Juvenile rheumatoid arthritis is the most predominant type of arthritis taking place in children. It can occur between the age of 6 months and 16 years. The precise cause of the disorder is unknown. Experimentation says that it is an autoimmune disorder. Autoimmune disorder is seen when the WBCs make confusion to decide the difference between a foreign invader like a micro-organism and body's own healthy tissues and release chemicals to kill them, which result in pain and inflammation. It is utmost important to recognize this sickness in its starting condition and tackle it before it becomes uncontrolled.
There are three forms of juvenile RA and in all of them, joints are the general places of inflammation. More than one joint can be affected and the more the number of victimized joints, the more critical is the sickness. In that circumstance, the symptoms usually do not go in remission.
The first kind of juvenile RA is oligoarticular JRA, which is displayed in four or less than four joints. It is categorized by pain, swelling or stiffness in the joints. Most commonly inflamed joints are of wrist and knee. Sometimes, joint symptoms are not depicted, in place of that, inflammation of iris, i.e. the colored portion of the eye, is depicted, which is termed as iritis, uveitis or iridocyclitis. In time exploration of this can be done by an eye-specialist.
In another category of juvenile RA, called polyarticular JRA, five or more than five joints are inflamed. It commonly makes its presence in girls than boys. Small joints, for example, those in hands and weight-bearing joints, for example, that in hips, ankles, feet, knees and neck are victimized on larger scale. Low-grade body temperature and bumps or nodules may also take place. The nodules take place on the parts where more pressure is given while leaning or sitting.
Third kind is systemic juvenile rheumatoid arthritis. This affects entire body. Its symptoms involve high fever which raises mostly in the evenings and may abruptly come to normal. When the fever starts, the child looks anemic, feels very sick or gets rashes. The rash may burst and subside suddenly. Sometimes spleen and lymph nodes get swollen. Consequently, various other joints become painful, swollen and stiff.
An beginning manifestation of juvenile RA is lax knees, fingers or wrists. Sudden swelling may be depicted in the joints, which can last long. Neck, hips and other joints also can become stiff. Suddenly coming and going rashes may also be displayed in one after another point. Prime depiction is the high fever depicted in the evening and suddenly coming down to normal.

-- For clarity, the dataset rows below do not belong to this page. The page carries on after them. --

Lemma union_component_roundtrip_witness : (0 <= 1 < 2 /\ jl_nth_union_component rec_laid 5 Union_Int8_Int64 1 = Ok (Some Int64)) /\
  forall j y, 0 <= j -> (true = true -> j < 1) -> jl_nth_union_component rec_laid 5 Union_Int8_Int64 j = Ok (Some y) -> y <> Int64.
Proof. apply (union_component_roundtrip rec_laid 5 Union_Int8_Int64 Int64 2 true 1); vm_compute; reflexivity. Defined.

(** The [Int64] 5 from the cache. *)
Lemma box_unbox_witness : exists B H', jl_init_box_caches rec_alloc rec_junk 9264 9280 rec_laid = Ok (Ret B, H') /\
  exists p H1, SIBOX_FUNC rec_alloc rec_junk B jl_int64_tag 8 (to_signed 8 5) H' = Ok (Ret p, H1) /\ jl_typeof H1 p = Ok (small_typeof H' jl_int64_tag) /\ UNBOX_FUNC 5 8 p H1 = Ok (Ret 5, H1).
Proof.
  destruct rec_boxed as (B & H' & E & A & HB & _). exists B, H'. split; [exact E |]. pose proof (grows_change _ _ (ad_grows _ _ A)) as V.
  destruct (after_primitive H' A) as [Hp Hs].
  apply (box_unbox 5 rec_alloc rec_junk B H' jl_int64_tag 8 (fun x => SIBOX_FUNC rec_alloc rec_junk B jl_int64_tag 8 (to_signed 8 x)) 5 rec_alloc_fresh rec_alloc_nonnull HB eq_refl Hp Hs);
    [lia | discriminate].
Defined.

(** ** Where the code goes wrong *)

(** A [Rec] whose field [u] holds the [Int8] 5, with the boxes of 5 and 6, and
    the [Int64] 1029, whose first byte is 5 too. *)
Definition modify_heap : heap := with_objects rec_laid (
  <[9200 := Obj 0 Rec (BData (replicate 56 0 ++ [5] ++ replicate 23 0))]>
  (<[20080 := demo_small jl_int8_tag (BData (le_bytes 8 5))]> (<[20096 := demo_small jl_int8_tag (BData (le_bytes 8 6))]>
  (<[9312 := demo_small jl_int64_tag (BData (le_bytes 8 1029))]> (objects rec_laid))))).
Definition modify_boxes : boxes := Boxes 9264 9280 (fun t => match t with jl_int8_tag => map (fun i => 20000 + 16 * i) (seqZ 0 256) | _ => [] end).

(** A function that, given an [Int8], stores the [Int64] 1029 in the field and
    returns the [Int8] 6; it has no method for another type. *)
Definition modify_op (op r rhs : ptr) : M ptr :=
  let* t := reads (fun H => jl_typeof H r) in
  if t =? Int8 then set_nth_field 5 1 Rec 9200 2 9312 false ;; ret 20096 else throw (type_error Int8 r).
Lemma set_inline_elem rhs rd rl bs : arrayelem_isboxed ly = false -> arrayelem_isunion ly = false -> arrayelem_islocked ly = false ->
  inline_value alloc junk B H blk rhs eltype rd rl bs -> room (atomic_elements ly) (size rl) <= size ly -> is_locked (atomic_elements ly) (size rl) = false ->
  (size ly = 0 -> npointers rl = 0) ->
  exists H1 data1, jl_memoryrefset depth self jl_isa e rhs (atomic_elements ly) H = Ok (Ret tt, H1) /\ wrote H H1 blk hb data1 /\ length data1 = length data /\ Forall is_byte data1 /\
    element_holds H1 ly eltype off len data1 i rhs (Some (eltype, bs)) /\ same_rest ly off len i data data1.
Proof.
  intros Hb Hu Hlk Hiv Hroom Hil Hnp. pose proof (in_vt _ _ _ _ _ _ _ _ _ _ Hiv) as Hvt. pose proof (vt_size _ _ _ _ _ _ _ Hvt) as Hs. pose proof (room_bound (atomic_elements ly) (size rl) ltac:(lia)) as Hrb.
  destruct (elements_room H m d ly eltype len blk off hb data Hm i Hi) as (R1 & R2 & R3 & _). pose proof (ma_block _ _ _ _ _ _ _ _ _ _ Hm) as Hho. pose proof (inline_length _ _ _ _ _ Hiv) as Hbl.
  destruct (ma_range _ _ _ _ _ _ _ _ _ _ Hm) as (Ho & _ & _).
  rewrite (set_start rhs eltype (in_type _ _ _ _ _ _ _ _ _ _ Hiv)) by auto. rewrite Hb, Hu, bind_ret. unfold e. cbn [mr_elem]. destruct (Z.eqb_spec (size ly) 0) as [E0 | E0].
  - exists H, data. split; [done |]. split; [by apply wrote_refl; apply Hho |]. split; [done |]. split; [apply Hho |]. split; [| by intros o n].
    apply (eh_inline _ _ _ _ _ _ _ _ rd rl bs); try done; [apply Hiv | by eapply inline_value_defined |]. replace (size rl) with 0 in * by lia. unfold slice. cbn. by destruct bs.
  - rewrite elem_ptr by done. cbn [address]. rewrite bind_ret. rewrite (assert_within_Ok H m d ly eltype len blk off hb data Hm i (size ly)) by (done || lia). rewrite Hlk. cbn [negb].
    rewrite andb_true_r.
    destruct (store_inline_spec H blk hb data (off + i * size ly) eltype eltype rhs rd rl bs (0 <=? first_ptr ly) (atomic_elements ly) Hiv Hho) as (H1 & data1 & E & W & U);
      [lia | lia | done | done |].
    exists H1, data1. split; [exact E |]. split; [done |]. split; [apply U |]. split; [apply U |]. split; [| by eapply same_rest_updated].
    pose proof (wrote_change _ _ _ _ _ _ (ho_data _ _ _ _ Hho) (ho_header _ _ _ _ Hho) W) as V.
    apply (eh_inline _ _ _ _ _ _ _ _ rd rl bs); try done; [by apply (value_type_change alloc junk B H) | apply Hiv | by eapply inline_value_defined |]. rewrite <- Hbl. apply U.
Qed.

Lemma set_union_elem rhs rty rd rl bs nth c : arrayelem_isboxed ly = false -> arrayelem_isunion ly = true -> atomic_elements ly = false ->
  jl_is_uniontype H eltype = Ok true -> union_count H depth eltype = Ok c -> c < 127 -> jl_find_union_component H depth eltype rty = Ok (true, nth) ->
  inline_value alloc junk B H blk rhs rty rd rl bs -> size rl <= size ly -> (size ly = 0 -> npointers rl = 0) ->
  eltype = jl_any_type H \/ rty = eltype \/ jl_isa H rhs eltype = Ok true ->
  exists H1 data1, jl_memoryrefset depth self jl_isa e rhs (atomic_elements ly) H = Ok (Ret tt, H1) /\ wrote H H1 blk hb data1 /\ length data1 = length data /\ Forall is_byte data1 /\
    element_holds H1 ly eltype off len data1 i rhs (Some (rty, bs)) /\ same_rest ly off len i data data1.
Proof.
  intros Hb Hu Ha Hun Hcount Hc127 Hfind Hiv Hsz Hnp Hc. pose proof (in_vt _ _ _ _ _ _ _ _ _ _ Hiv) as Hvt. pose proof (vt_size _ _ _ _ _ _ _ Hvt) as Hs.
  destruct (elements_room H m d ly eltype len blk off hb data Hm i Hi) as (R1 & R2 & R3 & R4). specialize (R4 Hu). pose proof (ma_block _ _ _ _ _ _ _ _ _ _ Hm) as Hho. pose proof (inline_length _ _ _ _ _ Hiv) as Hbl.
  destruct (ma_range _ _ _ _ _ _ _ _ _ _ Hm) as (Ho & _ & _).
  destruct (find_nth H depth eltype c rty 0 true nth Hcount ltac:(lia) ltac:(lia) Hfind) as [Hn Hnth]. rewrite Z.sub_0_r in Hnth. assert (Hnb : is_byte nth) by (unfold is_byte; lia).
  assert (Hlkd : arrayelem_islocked ly = false) by (unfold atomic_elements in Ha; apply orb_false_elim in Ha; by destruct Ha).
  rewrite (set_start rhs rty (in_type _ _ _ _ _ _ _ _ _ _ Hiv)) by auto. rewrite Hb, Hu, Ha. unfold e. cbn [mr_elem negb andb]. unfold elem_at. rewrite Hu. cbn [orb].
  rewrite bind_bind, bind_assert by done. rewrite bind_bind, (bind_reads_Ok _ _ H true) by done. rewrite bind_bind, bind_assert by done.
  rewrite bind_bind, (union_element_Ok H m d ly eltype len blk off hb data Hm i) by done. set (so := selector_at ly off len i) in *.
  assert (Hso : off + len * size ly <= so) by (unfold so, selector_at; lia).
  unfold select. rewrite !bind_bind, (bind_reads_Ok _ _ H (true, nth)) by done.
  destruct (store_wrote H blk hb data so [nth] (ho_data _ _ _ _ Hho)) as (H1 & E1 & W1); [lia | cbn [length]; lia |].
  assert (Enb : le_bytes 1 nth = [nth]) by (cbn; by rewrite Z.mod_small by apply Hnb).
  unfold store. change (Z.to_nat 1) with 1%nat. rewrite Enb, (bind_writes_Ok _ _ _ H1) by exact E1. rewrite bind_ret.
  pose proof (wrote_change _ _ _ _ _ _ (ho_data _ _ _ _ Hho) (ho_header _ _ _ _ Hho) W1) as V1.
  set (data0 := splice data so [nth]) in *. assert (Hl0 : length data0 = length data) by (apply length_splice; cbn [length]; lia).
  assert (Hb0 : Forall is_byte data0) by (apply splice_bytes; [apply Hho | constructor; [exact Hnb | constructor]]).
  assert (Hsel : slice data0 so 1 = [nth]) by (unfold data0; rewrite slice_splice_in by (cbn [length]; lia); by rewrite Z.sub_diag).
  assert (Hfr : forall o n, 0 <= o -> 0 <= n -> o + n <= so \/ so + 1 <= o -> slice data0 o n = slice data o n) by (intros; apply slice_splice_other; cbn [length]; lia).
  pose proof (inline_value_wrote alloc junk B _ _ _ _ _ _ _ _ _ _ _ (ho_data _ _ _ _ Hho) (ho_header _ _ _ _ Hho) W1 Hiv) as Hiv1.
  assert (Hm1 : memory_at H1 m d ly eltype len blk off hb data0).
  { apply (memory_at_wrote H H1 m d ly eltype len blk off hb data data0 Hm W1 Hl0 Hb0). intros Eb. pose proof (ma_own _ _ _ _ _ _ _ _ _ _ Hm Eb). apply Hfr; unfold sizeof_jl_genericmemory_t in *; lia. }
  assert (Hend : forall H2 data2, wrote H1 H2 blk hb data2 -> length data2 = length data0 -> slice data2 (off + i * size ly) (size rl) = bs -> slice data2 so 1 = [nth] ->
    element_holds H2 ly eltype off len data2 i rhs (Some (rty, bs))).
  { intros H2 data2 W2 Hl2 Hv Hs2. pose proof (wrote_change _ _ _ _ _ _ (wr_data _ _ _ _ _ W1) (ho_header _ _ _ _ Hho) W2) as V2. assert (V : value_change H H2) by (by etrans).
    apply (eh_union _ _ _ _ _ _ _ _ rty rd rl bs nth 0); try done; [by apply (vc_is_tag H H2 V) | by apply (vc_nth_union H H2 V) | by apply (value_type_change alloc junk B H) | apply Hiv | by eapply inline_value_defined]. }
  destruct (Z.eqb_spec (size ly) 0) as [E0 | E0].
  - exists H1, data0. split; [done |]. split; [done |]. split; [done |]. split; [done |]. split.
    + apply Hend; [by apply wrote_refl, W1 | done | | done]. replace (size rl) with 0 in * by lia. unfold slice. cbn. by destruct bs.
    + intros o n Hon Hn2 _ Hd. apply Hfr; [done | done | by apply Hd].
  - cbn [address]. rewrite bind_ret. rewrite (assert_within_Ok H1 m d ly eltype len blk off hb data0 Hm1 i (size ly)) by (done || lia). rewrite Hlkd.
    destruct (store_inline_spec H1 blk hb data0 (off + i * size ly) rty rty rhs rd rl bs false false Hiv1 (ma_block _ _ _ _ _ _ _ _ _ _ Hm1)) as (H2 & data2 & E & W & U);
      [lia | unfold room; cbn [andb]; lia | done | done |].
    unfold room in U. cbn [andb] in U. exists H2, data2. split; [exact E |]. split; [by eapply wrote_trans |]. split; [rewrite (up_length _ _ _ _ _ _ U); done |]. split; [apply U |]. split.
    + apply Hend; [done | apply U | rewrite <- Hbl; apply U |]. rewrite (up_frame _ _ _ _ _ _ U) by (done || lia). done.
    + intros o n Hon Hn2 Hd1 Hd2. rewrite (up_frame _ _ _ _ _ _ U) by (done || lia). apply Hfr; [done | done | by apply Hd2].
Qed.

Lemma set_element rhs w t : element_value H blk ly eltype rhs w -> jl_typeof H rhs = Ok t -> eltype = jl_any_type H \/ t = eltype \/ jl_isa H rhs eltype = Ok true ->
  exists H1 data1, jl_memoryrefset depth self jl_isa e rhs (atomic_elements ly) H = Ok (Ret tt, H1) /\ wrote H H1 blk hb data1 /\ length data1 = length data /\ Forall is_byte data1 /\
    element_holds H1 ly eltype off len data1 i rhs w /\ same_rest ly off len i data data1.
Proof.
  intros [t' Hb Ht' Hr | rd rl bs Hb Hu Hlk Hiv Hroom Hil Hnp | rty rd rl bs nth c Hb Hu Ha Hun Hcount Hc127 Hfind Hiv Hsz Hnp] Ht Hc.
  - by apply (set_boxed rhs t).
  - by apply (set_inline_elem rhs rd rl bs).
  - pose proof (in_type _ _ _ _ _ _ _ _ _ _ Hiv) as Ht2. rewrite Ht in Ht2. injection Ht2 as ->. by apply (set_union_elem rhs rty rd rl bs nth c).
Qed.

(** *** Reading *)

Lemma singleton_Ok q rd rl : value_type alloc junk B H q rd rl -> size rl = 0 -> npointers rl = 0 -> jl_is_datatype_singleton rd = Ok true /\ is_value H (dt_instance rd) q [].
Proof.
  intros Hvt E0 Hn. destruct (vt_single _ _ _ _ _ _ _ Hvt E0) as [_ Hv]. split; [| done]. unfold jl_is_datatype_singleton.
  rewrite (proj2 (Z.eqb_neq _ _) (iv_addr _ _ _ _ Hv)), (value_the_layout _ _ _ _ _ _ _ Hvt). cbn [obind]. by rewrite E0, Hn.
Qed.

(** The last part of reading an inline element without a lock. *)
Lemma read_inline_elem q rd rl bs a : boxes_ok B H -> value_type alloc junk B H q rd rl -> (forall t, smalltag rd = Some t -> bool_bits t bs) -> defined_bits rl bs ->
  room a (size rl) <= size ly -> is_locked a (size rl) = false -> slice data (off + i * size ly) (size rl) = bs ->
  exists r H', (let* r := if a then jl_atomic_new_bits depth alloc junk B q (blk, off + i * size ly) else jl_new_bits depth alloc junk B q (blk, off + i * size ly) in
      let* r := checked rd r in if r =? 0 then throw undefref_exception else ret r) H = Ok (Ret r, H') /\ is_value H' r q bs.
Proof.
  intros HB Hvt Hbool Hdef Hroom Hil Hs. pose proof (ma_block _ _ _ _ _ _ _ _ _ _ Hm) as [Hd Hbs Hth]. destruct (elements_room H m d ly eltype len blk off hb data Hm i Hi) as (R1 & R2 & R3 & _).
  destruct (ma_range _ _ _ _ _ _ _ _ _ _ Hm) as (Ho & _ & _).
  destruct (read_inline_spec depth alloc junk self B alloc_fresh alloc_nonnull Hself H blk hb data (off + i * size ly) q rd rl bs a HB Hvt Hd Hbs Hth) as (r & H' & E & Hv & V);
    [lia | lia | done | done | done | by rewrite Hil |]. exists r, H'. split; [| done]. revert E. unfold read_inline.
  rewrite (bind_reads_Ok _ _ H (size rl)) by (by apply (value_size depth alloc junk B H q rd)). unfold is_locked in Hil. rewrite Hil. cbn [negb]. rewrite andb_true_r.
  intros (r0 & H1 & E0 & (d' & H2 & Ed & Ec)%bind_Ret_inv)%bind_Ret_inv. rewrite (bind_Ret _ _ _ _ _ E0).
  unfold datatype in Ed. apply reads_inv in Ed as (d2 & Ed & [= ->] & ->). pose proof Ec as (u & H3 & (u' & _ & _ & ->)%reads_inv & [= _ EH])%bind_Ret_inv. subst H'.
  rewrite (vc_datatype H H1 V q rd) in Ed by apply Hvt. injection Ed as <-. rewrite (bind_Ret _ _ _ _ _ Ec).
  by rewrite (proj2 (Z.eqb_neq _ _) (iv_addr _ _ _ _ Hv)).
Qed.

The handling of juvenile RA usually involves drugs, physiotherapy and exercise, however in some typical situations, the kid is required to have injections of corticosteroids into the joints or also operation. It is the task of the physiotherapist, rheumatologist and general physician to work upon the most appropriate treatment line for the child.
Management is mainly focused on symptom relief, i.e. calming down pain and inflammation, and slow down or stop the further progression of the disorder and remove the restraints on the movements as far as possible.
The medications chiefly involve non-steroidal anti-inflammatory drugs (NSAIDs), for example, ibuprofen. They are for controlling the harmful chemicals released from the white blood cells and thus controlling pain and inflammation. If they cannot restrict the pain and inflammation, the doctor may start other drugs, for example, methotrexate.
You should be more and more aware of juvenile rheumatoid arthritis, if your child has got JRA, so that you can offer him or her the most appropriate care.